A pesar de que las molestias se traduzcan en desmotivación, los expertos aclaran que incluso un ejercicio moderado marca la diferencia. La práctica regular de ejercicio ayuda a mantener un peso saludable, reduce el dolor articular y combate el cansancio, evitando que la enfermedad limite la vida diaria. “La ejercitación puede hacerlo seguir adelante”, indica la clínica en sus orientaciones.

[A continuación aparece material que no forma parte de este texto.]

(* ===== verification/Machine.v ===== *)
(** The machine the gateway runs on, as its code sees it: processes and files.

    A computation performs actions one after the other and stops at the first
    error that it does not handle.  What each action answers may depend on
    everything that was done before ([Env]), and is otherwise arbitrary: the
    theorems quantify over it. *)

From S2P Require Import Prelude RustStr.

(** What an action answers: a process that could not be started, one that
    failed and what it wrote to its standard error, one that ended well and
    what it printed.  A file operation is [Done] or [NotRun]; a sleep is
    [NotRun] when the deadline of the code around it passes. *)
Inductive Reply (A : Type) : Type :=
| NotRun (error : string)
| Failed (stderr : string)
| Done (output : A).
Arguments NotRun {A} _.
Arguments Failed {A} _.
Arguments Done {A} _.

Inductive Action : Type :=
| RunProgram (program : string) (args : list string)
| CreateDirectory (path : string)
| ReadFile (path : string)
| WriteFile (path contents : string)
| SetMode (path : string) (mode : N)
| RemoveFile (path : string)
| StatFile (path : string)
| Sleep (milliseconds : N)
| QueryStore (operation : string).

#[export] Instance Action_eq_dec : EqDecision Action.
Proof. solve_decision. Defined.

(** An action with what it answered. *)
Definition Event : Type := Action * Reply string.

(** The answers, after the actions so far. *)
Class Env : Type := reply : list Event -> Action -> Reply string.

Definition Gateway (A : Type) : Type := list Event -> list Event * Result A string.

Definition gw_ret {A} (a : A) : Gateway A := fun log => (log, Ok a).
Definition gw_fail {A} (e : string) : Gateway A := fun log => (log, Err e).
Definition gw_bind {A B} (m : Gateway A) (f : A -> Gateway B) : Gateway B := fun log =>
  match m log with
  | (log, Ok a) => f a log
  | (log, Err e) => (log, Err e)
  end.

Notation "'step' x := m 'in' k" := (gw_bind m (fun x => k))
  (at level 60, x binder, m at level 200, k at level 200, right associativity).

(** [let _ = m.await;] *)
Definition gw_ignore {A} (m : Gateway A) : Gateway unit := fun log => ((m log).1, Ok tt).

(** [.context(message)] *)
Definition gw_context {A} (message : string) (m : Gateway A) : Gateway A := fun log =>
  match m log with
  | (log, Err _) => (log, Err message)
  | r => r
  end.

Fixpoint gw_each {A} (f : A -> Gateway unit) (l : list A) : Gateway unit :=
  match l with
  | [] => gw_ret tt
  | x :: l => step _ := f x in gw_each f l
  end.

Section actions.
Context `{!Env}.

Definition perform (a : Action) : Gateway (Reply string) := fun log =>
  let r := reply log a in (log ++ [(a, r)], Ok r).

(** A file operation with [?]. *)
Definition file_op (a : Action) : Gateway string :=
  step r := perform a in
  match r with
  | Done contents => gw_ret contents
  | NotRun e | Failed e => gw_fail e
  end.

(** [command(program, args)] of src/src/runtime.rs *)
Definition command (program : string) (args : list string) : Gateway unit :=
  step r := perform (RunProgram program args) in
  match r with
  | NotRun e => gw_fail e
  | Failed stderr => gw_fail (program +:+ " failed: " +:+ trim stderr)
  | Done _ => gw_ret tt
  end.
End actions.

(** ** Lemmas *)

(** From a log with [P], the computation leaves [Q] with its result, or [E] if
    it fails. *)
Definition triple {A} (P : list Event -> Prop) (m : Gateway A) (Q : A -> list Event -> Prop)
    (E : list Event -> Prop) : Prop :=
  forall log, P log ->
    match m log with (log', Ok a) => Q a log' | (log', Err _) => E log' end.

(** A property that every part of a computation keeps. *)
Definition keeps {A} (P : list Event -> Prop) (m : Gateway A) : Prop :=
  triple P m (fun _ => P) P.

Lemma triple_ret {A} (a : A) (P : list Event -> Prop) (Q : A -> list Event -> Prop) E :
  (forall log, P log -> Q a log) -> triple P (gw_ret a) Q E.
Proof. intros HQ log Hlog. by apply HQ. Qed.

Lemma triple_fail {A} P e (Q : A -> list Event -> Prop) (E : list Event -> Prop) :
  (forall log, P log -> E log) -> triple P (gw_fail e) Q E.
Proof. intros HE log Hlog. by apply HE. Qed.

Lemma triple_bind {A B} P (m : Gateway A) (f : A -> Gateway B) R Q E :
  triple P m R E -> (forall a, triple (R a) (f a) Q E) -> triple P (gw_bind m f) Q E.
Proof.
  intros Hm Hf log Hlog. unfold gw_bind. specialize (Hm log Hlog).
  destruct (m log) as [log1 [a|e]]; [by apply Hf|done].
Qed.

Lemma triple_weaken {A} P P' (m : Gateway A) (Q Q' : A -> list Event -> Prop) (E E' : list Event -> Prop) :
  triple P m Q E -> (forall log, P' log -> P log) -> (forall a log, Q a log -> Q' a log) ->
  (forall log, E log -> E' log) -> triple P' m Q' E'.
Proof.
  intros Hm HP HQ HE log Hlog. specialize (Hm log (HP log Hlog)).
  destruct (m log) as [log1 [a|e]]; auto.
Qed.

Lemma triple_ignore {A} P (m : Gateway A) (Q : list Event -> Prop) E :
  triple P m (fun _ => Q) Q -> triple P (gw_ignore m) (fun _ => Q) E.
Proof.
  intros Hm log Hlog. specialize (Hm log Hlog). unfold gw_ignore.
  by destruct (m log) as [log1 [a|e]].
Qed.

Lemma keeps_each {A} P (f : A -> Gateway unit) l :
  (forall x, x ∈ l -> keeps P (f x)) -> keeps P (gw_each f l).
Proof.
  induction l as [|x l IH]; intros Hf; [by apply triple_ret|].
  unfold keeps in *. cbn [gw_each].
  apply (triple_bind _ _ _ (fun _ => P)); [apply (Hf x); left|].
  intros _. apply IH. intros y Hy. apply Hf. by right.
Qed.

Lemma triple_command `{!Env} P program args (Q : unit -> list Event -> Prop) (E : list Event -> Prop) :
  (forall log out, P log -> Q tt (log ++ [(RunProgram program args, Done out)])) ->
  (forall log r, P log -> (forall out, r <> Done out) -> E (log ++ [(RunProgram program args, r)])) ->
  triple P (command program args) Q E.
Proof.
  intros HQ HE log Hlog. unfold command, gw_bind, perform.
  destruct (reply log _) eqn:Hr; cbn; [by apply HE|by apply HE|by apply HQ].
Qed.

Lemma triple_file_op `{!Env} P a (Q : string -> list Event -> Prop) (E : list Event -> Prop) :
  (forall log out, P log -> Q out (log ++ [(a, Done out)])) ->
  (forall log r, P log -> (forall out, r <> Done out) -> E (log ++ [(a, r)])) ->
  triple P (file_op a) Q E.
Proof.
  intros HQ HE log Hlog. unfold file_op, gw_bind, perform.
  destruct (reply log _) eqn:Hr; cbn; [by apply HE|by apply HE|by apply HQ].
Qed.

(** The result of a computation that ends well. *)
Lemma gw_bind_Ok {A B} (m : Gateway A) (f : A -> Gateway B) log log' b :
  gw_bind m f log = (log', Ok b) <-> exists log1 a, m log = (log1, Ok a) /\ f a log1 = (log', Ok b).
Proof.
  unfold gw_bind. destruct (m log) as [log1 [a|e]]; split.
  - eauto.
  - by intros (? & ? & [= <- <-] & ?).
  - done.
  - by intros (? & ? & ? & _).
Qed.

Lemma command_Ok `{!Env} program args log log' :
  command program args log = (log', Ok tt) <->
  exists out, reply log (RunProgram program args) = Done out
              /\ log' = log ++ [(RunProgram program args, Done out)].
Proof.
  unfold command, gw_bind, perform. destruct (reply log _) as [e|e|out]; cbn; split; try done.
  - by intros (? & ? & _).
  - by intros (? & ? & _).
  - intros [= <-]. eauto.
  - by intros (? & [= <-] & ->).
Qed.

(** ** What a computation does

    [m] only adds actions that satisfy [ok]. *)
Definition performs {A} (ok : Action -> bool) (m : Gateway A) : Prop :=
  forall log, exists tail, (m log).1 = log ++ tail /\ Forall (fun e => ok e.1 = true) tail.

Lemma performs_ret {A} ok (a : A) : performs ok (gw_ret a).
Proof. intros log. exists []. by rewrite app_nil_r. Qed.

Lemma performs_fail {A} ok e : performs ok (gw_fail (A := A) e).
Proof. intros log. exists []. by rewrite app_nil_r. Qed.

Lemma performs_bind {A B} ok (m : Gateway A) (f : A -> Gateway B) :
  performs ok m -> (forall a, performs ok (f a)) -> performs ok (gw_bind m f).
Proof.
  intros Hm Hf log. destruct (Hm log) as (t1 & H1 & Hok1). unfold gw_bind.
  destruct (m log) as [log1 [a|e]]; cbn in H1; subst log1; [|by exists t1].
  destruct (Hf a (log ++ t1)) as (t2 & -> & Hok2). exists (t1 ++ t2).
  rewrite app_assoc. split; [done|]. by apply Forall_app_2.
Qed.

Lemma performs_ignore {A} ok (m : Gateway A) : performs ok m -> performs ok (gw_ignore m).
Proof. intros Hm log. exact (Hm log). Qed.

Lemma performs_context {A} ok message (m : Gateway A) : performs ok m -> performs ok (gw_context message m).
Proof.
  intros Hm log. destruct (Hm log) as (tail & Heq & Hok). exists tail. split; [|done].
  unfold gw_context. by destruct (m log) as [log1 [a|e]].
Qed.

Lemma performs_each {A} ok (f : A -> Gateway unit) l :
  (forall x, performs ok (f x)) -> performs ok (gw_each f l).
Proof.
  intros Hf. induction l as [|x l IH]; [apply performs_ret|]. apply performs_bind; [apply Hf|done].
Qed.

Lemma performs_perform `{!Env} (ok : Action -> bool) a : ok a = true -> performs ok (perform a).
Proof. intros Ha log. eexists. split; [reflexivity|]. by constructor. Qed.

Lemma performs_command `{!Env} (ok : Action -> bool) program args :
  ok (RunProgram program args) = true -> performs ok (command program args).
Proof.
  intros Ha. apply performs_bind; [by apply performs_perform|].
  intros []; [apply performs_fail|apply performs_fail|apply performs_ret].
Qed.

Lemma performs_file_op `{!Env} (ok : Action -> bool) a : ok a = true -> performs ok (file_op a).
Proof.
  intros Ha. apply performs_bind; [by apply performs_perform|].
  intros []; [apply performs_fail|apply performs_fail|apply performs_ret].
Qed.

Create HintDb gateway discriminated.
#[export] Hint Resolve performs_ret performs_fail performs_bind performs_ignore performs_context performs_each
  performs_perform performs_command performs_file_op : gateway.

(** A property of logs that an action outside [risky] cannot break. *)
Lemma performs_triple {A} (ok : Action -> bool) (m : Gateway A) (P : list Event -> Prop) :
  performs ok m -> (forall log a r, ok a = true -> P log -> P (log ++ [(a, r)])) -> keeps P m.
Proof.
  intros Hm HP log Hlog. destruct (Hm log) as (tail & Heq & Hok).
  assert (P (m log).1) as Hres.
  { rewrite Heq. clear Heq. induction tail as [|[a r] tail IH] using rev_ind; [by rewrite app_nil_r|].
    apply Forall_app in Hok as [Ht Hok]. apply Forall_inv in Hok. rewrite app_assoc. auto. }
  by destruct (m log) as [log' [a|e]].
Qed.
Lemma closed_now P log : closed_and P log -> fail_closed (in_force log) /\ P (in_force log).
Proof. intros [Hall HP]. split; [by apply Hall|done]. Qed.

Lemma closed_weaken P Q log : (forall entries, P entries -> Q entries) -> closed_and P log -> closed_and Q log.
Proof. intros HPQ [Hall HP]. split; auto. Qed.

Lemma closed_forget W U log : closed W U log -> closed [] [] log.
Proof. apply closed_weaken. intros entries. apply shows_weaken; by intros ? ?%elem_of_nil. Qed.

Lemma closed_effect W U (Q : Entries -> Prop) log args r :
  safe W args -> closed W U log -> (forall entries, shows W U entries -> Q (ip_effect entries args r)) ->
  closed_and Q (log ++ [(RunProgram "ip" args, r)]).
Proof.
  intros Hsafe Hlog HQ. pose proof (closed_now _ _ Hlog) as [Hc HP].
  apply (closed_snoc (shows W U)); [done| |]; rewrite in_force_snoc; cbn; [|by apply HQ].
  by apply (fail_closed_effect W U).
Qed.

Lemma closed_add W U args name :
  ip_change args = Some (true, name) -> safe W args -> name ∉ U ->
  triple (closed W U) (ip args) (fun _ => closed (name :: W) U) (closed [] []).
Proof.
  intros Hname Hsafe HU. unfold ip. apply triple_command.
  - intros log out Hlog. apply (closed_effect W U); [done|done|]. intros entries He.
    unfold ip_effect. rewrite Hname. by apply shows_add.
  - intros log r Hlog Hr. apply (closed_forget W U), (closed_effect W U); [done|done|].
    intros entries He. unfold ip_effect. rewrite Hname. destruct r as [| |out]; try done. by destruct (Hr out).
Qed.

Lemma closed_deleted W U args name r log :
  ip_change args = Some (false, name) -> safe W args -> name ∉ W -> closed W U log ->
  closed W U (log ++ [(RunProgram "ip" args, r)]).
Proof.
  intros Hname Hsafe HW Hlog. apply (closed_effect W U); [done|done|]. intros entries He.
  assert (shows W U (entries ∖ {[ name ]})).
  { apply (shows_weaken W (name :: U)); [done|intros; by right|by apply shows_del]. }
  unfold ip_effect. rewrite Hname. destruct r; [done| |done]. by destruct (str_contains _ _).
Qed.

(** A deletion whose failure is ignored. *)
Lemma closed_try_del W U args name :
  ip_change args = Some (false, name) -> safe W args -> name ∉ W ->
  triple (closed W U) (gw_ignore (ip args)) (fun _ => closed W U) (closed [] []).
Proof.
  intros Hname Hsafe HW.
  apply (triple_weaken (closed W U) _ _ (fun _ => closed W U) _ (closed W U));
    [|done|done|intros log; apply closed_forget].
  apply triple_ignore. unfold ip.
  apply triple_command; intros log r Hlog; try intros _; by apply (closed_deleted W U _ name).
Qed.

Lemma closed_other W U a (r : Reply string) log :
  is_ip a = false -> closed W U log -> closed W U (log ++ [(a, r)]).
Proof.
  intros Ha Hlog. pose proof (closed_now _ _ Hlog) as [Hc Hnow].
  apply (closed_snoc (shows W U)); [done| |]; by rewrite in_force_other.
Qed.

Lemma closed_file_op W U a :
  is_ip a = false -> triple (closed W U) (file_op a) (fun _ => closed W U) (closed [] []).
Proof.
  intros Ha. apply triple_file_op; intros log r Hlog; [|intros _; apply (closed_forget W U)];
    by apply closed_other.
Qed.

Lemma closed_program W U program args :
  String.eqb program "ip" = false ->
  triple (closed W U) (command program args) (fun _ => closed W U) (closed [] []).
Proof.
  intros Ha. apply triple_command; intros log r Hlog; [|intros _; apply (closed_forget W U)];
    by apply closed_other.
Qed.

(** *** The operations *)

Definition ipv6_entries (carries : bool) : list (list string) :=
  match ipv6_routing config.(c_network) with
  | None => []
  | Some v =>
      [subnet_rule6 v; gateway_rule6 v] ++ (if carries then [tunnel_route6] else []) ++ [unreachable_route6]
  end.

Ltac known := repeat first [left; reflexivity | right].
Ltac safe_command :=
  cbv [safe ip_change change_of String.eqb Ascii.eqb Bool.eqb skipn fmap option_fmap option_map];
  unfold not; split_and?; intros;
  solve [match goal with Heq : _ = _ :> list string |- _ => discriminate Heq end | assumption | known].
Ltac ip_add name :=
  first [eapply triple_bind; [apply (closed_add _ _ _ name); [reflexivity|safe_command|]|intros []; cbv beta]
        |apply (closed_add _ _ _ name); [reflexivity|safe_command|]].
Ltac ip_try_del name :=
  eapply triple_bind; [apply (closed_try_del _ _ _ name); [reflexivity|safe_command|]|intros []; cbv beta].

Lemma configure_gateway_ipv6_routes_closed W carries :
  (forall name, name ∈ W -> head name <> Some "-6") ->
  triple (closed W []) (configure_gateway_ipv6_routes config carries)
    (fun _ => closed (ipv6_entries carries ++ W) []) (closed [] []).
Proof.
  intros HW. unfold configure_gateway_ipv6_routes, ipv6_entries.
  destruct (ipv6_routing (c_network config)) as [v|] eqn:Hv; [|by apply triple_ret].
  assert (HnW : forall name, head name = Some "-6" -> name ∉ W) by (intros name ? ?; by apply (HW name)).
  ip_add unreachable_route6; [by intros ?%elem_of_nil|].
  apply (triple_bind _ _ _ (fun _ => closed ((if carries then [tunnel_route6] else []) ++ unreachable_route6 :: W) [])).
  { destruct carries.
    - ip_add tunnel_route6. by intros ?%elem_of_nil.
    - apply (closed_try_del _ _ _ tunnel_route6); [reflexivity|by cbn|].
      intros [?|?%HnW]%elem_of_cons; done. }
  intros _. set (W1 := _ ++ _ :: W).
  assert (HW1 : forall name, head name = Some "-6" -> nth_error name 1 = Some "rule" -> name ∉ W1).
  { intros name Hhead Hsnd. subst W1. rewrite elem_of_app, elem_of_cons. intros [Hin|[->|Hin]]; [|done|].
    - destruct carries; [|by apply elem_of_nil in Hin]. apply list_elem_of_singleton in Hin. by subst.
    - by apply (HnW name). }
  assert (Hun : unreachable_route6 ∈ W1) by (subst W1; apply elem_of_app; right; left).
  ip_try_del (subnet_rule6 v); [by apply HW1|].
  ip_try_del (gateway_rule6 v); [by apply HW1|].
  ip_add (gateway_rule6 v); [by intros ?%elem_of_nil|].
  eapply triple_weaken; [apply (closed_add (gateway_rule6 v :: W1) [] _ (subnet_rule6 v)); [reflexivity| |]|done| |done].
  - split_and!; [discriminate|discriminate|]. intros. by right.
  - by intros ?%elem_of_nil.
  - intros [] log. apply closed_weaken. intros entries. apply shows_weaken; [|done]. intros name. subst W1. cbn.
    rewrite !elem_of_cons, !elem_of_app, !elem_of_cons. cbn. set_solver.
Qed.

Lemma closed_same W W' log : (forall name, name ∈ W' -> name ∈ W) -> closed W [] log -> closed W' [] log.
Proof. intros HW. apply closed_weaken. intros entries. by apply shows_weaken. Qed.

Lemma service_routes_closed W destinations :
  triple (closed W []) (gw_each (service_route config) destinations)
    (fun _ => closed ((service_entry <$> destinations) ++ W) []) (closed [] []).
Proof.
  revert W. induction destinations as [|a l IH]; intros W; [by apply triple_ret|].
  cbn [gw_each]. ip_add (service_entry a); [by intros ?%elem_of_nil|].
  eapply triple_weaken; [apply IH|done| |done]. intros [] log. apply closed_same.
  intros name. cbn. rewrite !elem_of_cons, !elem_of_app, !elem_of_cons. tauto.
Qed.

Definition route_entries (profile_dns : list Ipv4Addr) (carries : bool) : list (list string) :=
  ipv6_entries carries
  ++ (service_entry <$> btree_set_iter N.leb (tunnel_service_routes config profile_dns))
  ++ [tunnel_route; unreachable_route; subnet_rule; gateway_rule].

Lemma configure_gateway_routes_closed profile_dns carries :
  triple (closed [] []) (configure_gateway_routes config profile_dns carries)
    (fun _ => closed (route_entries profile_dns carries) []) (closed [] []).
Proof.
  unfold configure_gateway_routes.
  ip_try_del subnet_rule; [by intros ?%elem_of_nil|].
  ip_try_del gateway_rule; [by intros ?%elem_of_nil|].
  ip_add gateway_rule; [by intros ?%elem_of_nil|].
  ip_add subnet_rule; [by intros ?%elem_of_nil|].
  apply (triple_bind _ _ _
    (fun _ => closed [tunnel_route; unreachable_route; subnet_rule; gateway_rule] [])).
  { cbn [gateway_table_route_args gw_each app].
    ip_add unreachable_route; [by intros ?%elem_of_nil|].
    ip_add tunnel_route; [by intros ?%elem_of_nil|].
    by apply triple_ret. }
  intros _. eapply triple_bind; [apply service_routes_closed|]. intros []. cbv beta.
  apply configure_gateway_ipv6_routes_closed. intros name.
  rewrite elem_of_app, list_elem_of_fmap, !elem_of_cons, elem_of_nil.
  intros [(a & -> & _)|[->|[->|[->|[->|[]]]]]]; discriminate.
Qed.

Lemma closed_del W U args name :
  ip_change args = Some (false, name) -> safe W args -> name ∉ W ->
  forall log r, closed W U log ->
    closed W U (log ++ [(RunProgram "ip" args, r)])
    /\ (match r with Done _ => true | Failed e => str_contains e "No such process" | NotRun _ => false end = true ->
        closed W (name :: U) (log ++ [(RunProgram "ip" args, r)])).
Proof.
  intros Hname Hsafe HW log r Hlog. split; [by apply (closed_deleted _ _ _ name)|]. intros Hr.
  apply (closed_effect W U); [done|done|]. intros entries He. unfold ip_effect. rewrite Hname.
  destruct r as [|e|]; [done|rewrite Hr|]; by apply shows_del.
Qed.

Lemma remove_service_route_closed W U desired a :
  (a ∉ desired -> service_entry a ∉ W) ->
  triple (closed W U) (remove_service_route config desired a)
    (fun _ => closed W ((if bool_decide (a ∈ desired) then [] else [service_entry a]) ++ U)) (closed [] []).
Proof.
  intros HW. unfold remove_service_route. case_bool_decide as Ha; [by apply triple_ret|].
  intros log Hlog. unfold gw_bind, perform.
  destruct (closed_del W U ["route"; "del"; show_ipv4 a; "dev"; tunnel config; "scope"; "link"]
              (service_entry a) eq_refl ltac:(safe_command) (HW Ha) log
              (reply log (RunProgram "ip" ["route"; "del"; show_ipv4 a; "dev"; tunnel config; "scope"; "link"])) Hlog)
    as [Hkeep Hdel].
  destruct (reply log _) as [e|stderr|out]; cbn -[in_force].
  - by apply (closed_forget W U).
  - destruct (str_contains stderr _) eqn:Hc; [by apply Hdel|by apply (closed_forget W U)].
  - by apply Hdel.
Qed.

Lemma remove_service_routes_closed W U desired previous :
  (forall a, a ∈ previous -> a ∉ desired -> service_entry a ∉ W) ->
  triple (closed W U) (gw_each (remove_service_route config desired) previous)
    (fun _ => closed W ((service_entry <$> List.filter (fun a => negb (bool_decide (a ∈ desired))) previous) ++ U))
    (closed [] []).
Proof.
  revert U. induction previous as [|a l IH]; intros U HW; [by apply triple_ret|].
  cbn [gw_each]. eapply triple_bind; [apply remove_service_route_closed, HW; left|]. intros []. cbv beta.
  eapply triple_weaken; [apply IH; intros b Hb; apply HW; by right|done| |done].
  intros [] log. apply closed_weaken. intros entries. apply shows_weaken; [done|]. intros name. cbn.
  case_bool_decide; cbn; rewrite ?elem_of_app, ?elem_of_cons, ?elem_of_app; tauto.
Qed.

Lemma reconcile_gateway_routes_closed previous desired carries :
  triple (closed [] []) (reconcile_gateway_routes config previous desired carries)
    (fun _ => closed (route_entries desired carries)
                (service_entry <$> List.filter (fun a => negb (bool_decide (a ∈ tunnel_service_routes config desired)))
                                     previous))
    (closed [] []).
Proof.
  eapply triple_bind; [apply configure_gateway_routes_closed|]. intros []. cbv beta.
  eapply triple_weaken; [apply remove_service_routes_closed|done| |done].
  2: { intros [] log. rewrite app_nil_r. done. }
  intros a Ha Hna. unfold route_entries, ipv6_entries.
  rewrite !elem_of_app, list_elem_of_fmap, !elem_of_cons, elem_of_nil. intros [Hin|[(b & Heq & Hb)|Hin]].
  - destruct (ipv6_routing _) as [v|]; [|by apply elem_of_nil in Hin].
    destruct carries; cbn in Hin; rewrite ?elem_of_cons, elem_of_nil in Hin; intuition discriminate.
  - unfold service_entry in Heq. apply elem_of_btree_set_iter in Hb.
    assert (a = b) as -> by (apply show_ipv4_inj; congruence). done.
  - intuition discriminate.
Qed.

Lemma wireguard_down_closed : triple (closed [] []) (wireguard_down config) (fun _ => closed [] []) (closed [] []).
Proof. apply triple_ignore. by apply closed_program. Qed.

La rodillal, junto con sus ligamentos o articulaciones, son muy susceptibles a las lesiones (Imagen Ilustrativa Infobae)El fortalecimiento muscular derivado es fundamental. Los músculos fuertes sostienen mejor las articulaciones, estabilizándolas y reduciendo el impacto directo sobre el hueso y el cartílago desgastados. Por el contrario, la ausencia de movimiento debilita los soportes, lo que puede agravar la sobrecarga articular y acelerar el deterioro.
Los beneficios incluyen una mejor salud ósea, mayor nivel de energía, mejor calidad del sueño, control del peso, mejora del equilibrio y un mejor estado de ánimo. Implementar un programa de ejercicios adecuado puede complementar el tratamiento médico y elevar la calidad de vida, indica la Mayo Clinic.
Antes de iniciar cualquier rutina, la recomendación es consultar con un profesional de la salud. Un fisioterapeuta o integrante del equipo médico puede orientar sobre el tipo y la cantidad de ejercicio más convenientes, considerando el tipo de artritis y las articulaciones afectadas. Así, se maximiza el efecto positivo del entrenamiento y se minimiza el riesgo de agravar la condición.